Activity → Starting at the top of the listing below, copy each line exactly, stopping after the line that contains "Local Open Scope Z_scope.".

(Data for processing begins)

(* ===== verification/Trackers.v ===== *)
(** * Package [portal]: the session and audit trackers

    [NewSessionTracker] and [Sessions] of [portal/sessions.go], [NewAuditTracker]
    and [Events] of [portal/audit.go].  The ring they wrap is
    [journal.Tracker], which is not part of the repository: it is the class
    [Journal], whose laws are what the two files and their tests say of it. *)

From Stdlib Require Import ZArith Lia Ascii.
From stdpp Require Import prelude strings list sorting.
From S2P Require Import Prelude GoStrings GoCalendar Portal.

Local Open Scope Z_scope.
Local Open Scope go_scope.

(** ** [journal.Tracker] *)

(** [Source] is [None] for a nil source; [Less] for a nil comparison. *)
Record TrackerConfig (A : Type) := {
  Source : option nat;
  Max : Z;
  Label : string;
  Decode : list ascii → option A;
  Less : option (A → A → bool)
}.
Arguments Source {A} _. Arguments Max {A} _. Arguments Label {A} _.
Arguments Decode {A} _. Arguments Less {A} _.

(** A tracker is its configuration; its snapshot is what it holds after its
    source delivered some messages, oldest first. *)
Class Journal := {
  NewTracker {A} : TrackerConfig A → outcome string unit;
  Snapshot {A} : TrackerConfig A → list (list ascii) → list A
}.

Definition strict_weak {A} (less : A → A → bool) : Prop :=
  (∀ a b, less a b = true → less b a = false) ∧
  (∀ a b c, less b a = false → less c b = false → less c a = false).

(** A source is required.  The ring holds decoded messages, [Max] at most:
    without a comparison the latest to arrive, latest first; with one, no
    element comes after one it should precede. *)
Class JournalLaws `{Journal} : Prop := {
  tracker_source {A} (cfg : TrackerConfig A) : Source cfg = None → ∃ e, NewTracker cfg = Err e;
  tracker_arrival {A} (cfg : TrackerConfig A) msgs :
    Less cfg = None → 0 < Max cfg →
    Snapshot cfg msgs = take (Z.to_nat (Max cfg)) (reverse (omap (Decode cfg) msgs));
  tracker_decoded {A} (cfg : TrackerConfig A) msgs x :
    x ∈ Snapshot cfg msgs → x ∈ omap (Decode cfg) msgs;
  tracker_bounded {A} (cfg : TrackerConfig A) msgs :
    0 < Max cfg → Z.of_nat (length (Snapshot cfg msgs)) ≤ Max cfg;
  tracker_sorted {A} (cfg : TrackerConfig A) less msgs l1 x l2 y l3 :
    Less cfg = Some less → strict_weak less → Snapshot cfg msgs = l1 ++ x :: l2 ++ y :: l3 → less y x = false
}.

(** ** The session tracker *)
Definition DefaultMaxSessions : Z := 200.
Record SessionTrackerConfig := { SessionSource : option nat; MaxSessions : Z }.

Section Trackers.
Context `{Journal}.

Definition NewSessionTracker (cfg : SessionTrackerConfig) : outcome string (TrackerConfig Session) :=
  let t := {| Source := SessionSource cfg;
              Max := if MaxSessions cfg <=? 0 then DefaultMaxSessions else MaxSessions cfg;
              Label := "ssh_audit/sessions"; Decode := decodeSession; Less := None |} in
  let! _ := NewTracker t in Ret t.

Definition Sessions (t : TrackerConfig Session) (msgs : list (list ascii)) : list Session := Snapshot t msgs.

(** ** The audit tracker *)
Definition DefaultMaxAuditEvents : Z := 500.
Record AuditTrackerConfig := { EventSource : option nat; MaxEvents : Z }.

Definition later (a b : AuditEvent) : bool :=
  default zero_instant (evOccurredAt b) <? default zero_instant (evOccurredAt a).

Definition NewAuditTracker (cfg : AuditTrackerConfig) : outcome string (TrackerConfig AuditEvent) :=
  let t := {| Source := EventSource cfg; Max := MaxEvents cfg; Label := "ssh_audit";
              Decode := decodeAuditEvent; Less := Some later |} in
  let! _ := NewTracker t in Ret t.

Definition Events (t : TrackerConfig AuditEvent) (msgs : list (list ascii)) : list AuditEvent := Snapshot t msgs.
End Trackers.

(** ** Facts *)
Section Facts.
Context `{JournalLaws}.

Lemma NewSessionTracker_inv cfg t :
  NewSessionTracker cfg = Ret t →
  SessionSource cfg ≠ None ∧ Decode t = decodeSession ∧ Less t = None ∧ 0 < Max t ∧
  Max t = (if MaxSessions cfg <=? 0 then DefaultMaxSessions else MaxSessions cfg).
Proof.
  unfold NewSessionTracker. set (t0 := {| Source := _ |}). intros Hn.
  assert (SessionSource cfg ≠ None) as Hs.
  { intros Hs. destruct (tracker_source t0 Hs) as [e He]. by rewrite He in Hn. }
  destruct (NewTracker t0) as [u|e|]; [|done..]. cbn [obind] in Hn. injection Hn as <-. subst t0. cbn.
  do 3 (split; [done|]). split; [|done]. destruct (Z.leb_spec (MaxSessions cfg) 0); [by vm_compute|done].
Qed.

Lemma NewAuditTracker_inv cfg t :
  NewAuditTracker cfg = Ret t →
  EventSource cfg ≠ None ∧ Decode t = decodeAuditEvent ∧ Less t = Some later ∧ Max t = MaxEvents cfg.
Proof.
  unfold NewAuditTracker. set (t0 := {| Source := _ |}). intros Hn.
  assert (EventSource cfg ≠ None) as Hs.
  { intros Hs. destruct (tracker_source t0 Hs) as [e He]. by rewrite He in Hn. }
  destruct (NewTracker t0) as [u|e|]; [|done..]. by injection Hn as <-.
Qed.

(** The sessions page: the latest recordings, latest first. *)
Lemma Sessions_latest cfg t msgs :
  NewSessionTracker cfg = Ret t →
  Sessions t msgs = take (Z.to_nat (Max t)) (reverse (omap decodeSession msgs)).
Proof.
  intros (_ & Hd & Hl & Hm & _)%NewSessionTracker_inv. unfold Sessions.
  by rewrite tracker_arrival, Hd.
Qed.
End Facts.

(** ** An instance of the ring *)
Definition not_after {A} (less : A → A → bool) (a b : A) : Prop := less b a = false.
#[export] Instance not_after_dec {A} (less : A → A → bool) a b : Decision (not_after less a b).
Proof. unfold not_after. apply _. Defined.
Definition ring {A} (cfg : TrackerConfig A) (msgs : list (list ascii)) : list A :=
  let arrived := reverse (omap (Decode cfg) msgs) in
  take (Z.to_nat (Max cfg))
    match Less cfg with
    | None => arrived
    | Some less => merge_sort (not_after less) arrived
    end.
Definition ring_journal : Journal := {|
  NewTracker A cfg := match Source cfg with None => Err "journal: source is required" | Some _ => Ret tt end;
  Snapshot A := ring
|}.

Lemma ring_journal_laws : JournalLaws (H := ring_journal).
Proof.
  split; cbn.
  - intros A cfg ->. by eexists.
  - intros A cfg msgs Hl _. unfold ring. by rewrite Hl.
  - intros A cfg msgs x Hx. unfold ring in Hx. apply subseteq_take in Hx.
    destruct (Less cfg) as [less|]; cbv zeta iota in Hx; rewrite ?merge_sort_Permutation, elem_of_reverse in Hx; exact Hx.
  - intros A cfg msgs Hm. unfold ring. rewrite length_take. lia.
  - intros A cfg less msgs l1 x l2 y l3 Hl [Hasym Htrans] Hr. unfold ring in Hr. rewrite Hl in Hr.
    set (R := not_after less) in *. assert (Transitive R) by exact Htrans.
    assert (Total R) as Htot. { intros a b. destruct (less b a) eqn:Hba; [right; exact (Hasym b a Hba)|left; exact Hba]. }
    pose proof (StronglySorted_merge_sort R (reverse (omap (Decode cfg) msgs))) as Hs.
    rewrite <-(take_drop (Z.to_nat (Max cfg)) (merge_sort R _)) in Hs. rewrite Hr in Hs.
    rewrite <-(assoc_L (++)) in Hs. apply StronglySorted_app_1_r in Hs. inversion Hs as [|? ? _ Hall]; subst.
    rewrite Forall_forall in Hall. apply (Hall y). set_solver.
Qed.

(Data for processing ends)

Result below →
(* ===== verification/Trackers.v ===== *)
(** * Package [portal]: the session and audit trackers

    [NewSessionTracker] and [Sessions] of [portal/sessions.go], [NewAuditTracker]
    and [Events] of [portal/audit.go].  The ring they wrap is
    [journal.Tracker], which is not part of the repository: it is the class
    [Journal], whose laws are what the two files and their tests say of it. *)

From Stdlib Require Import ZArith Lia Ascii.
From stdpp Require Import prelude strings list sorting.
From S2P Require Import Prelude GoStrings GoCalendar Portal.

Local Open Scope Z_scope.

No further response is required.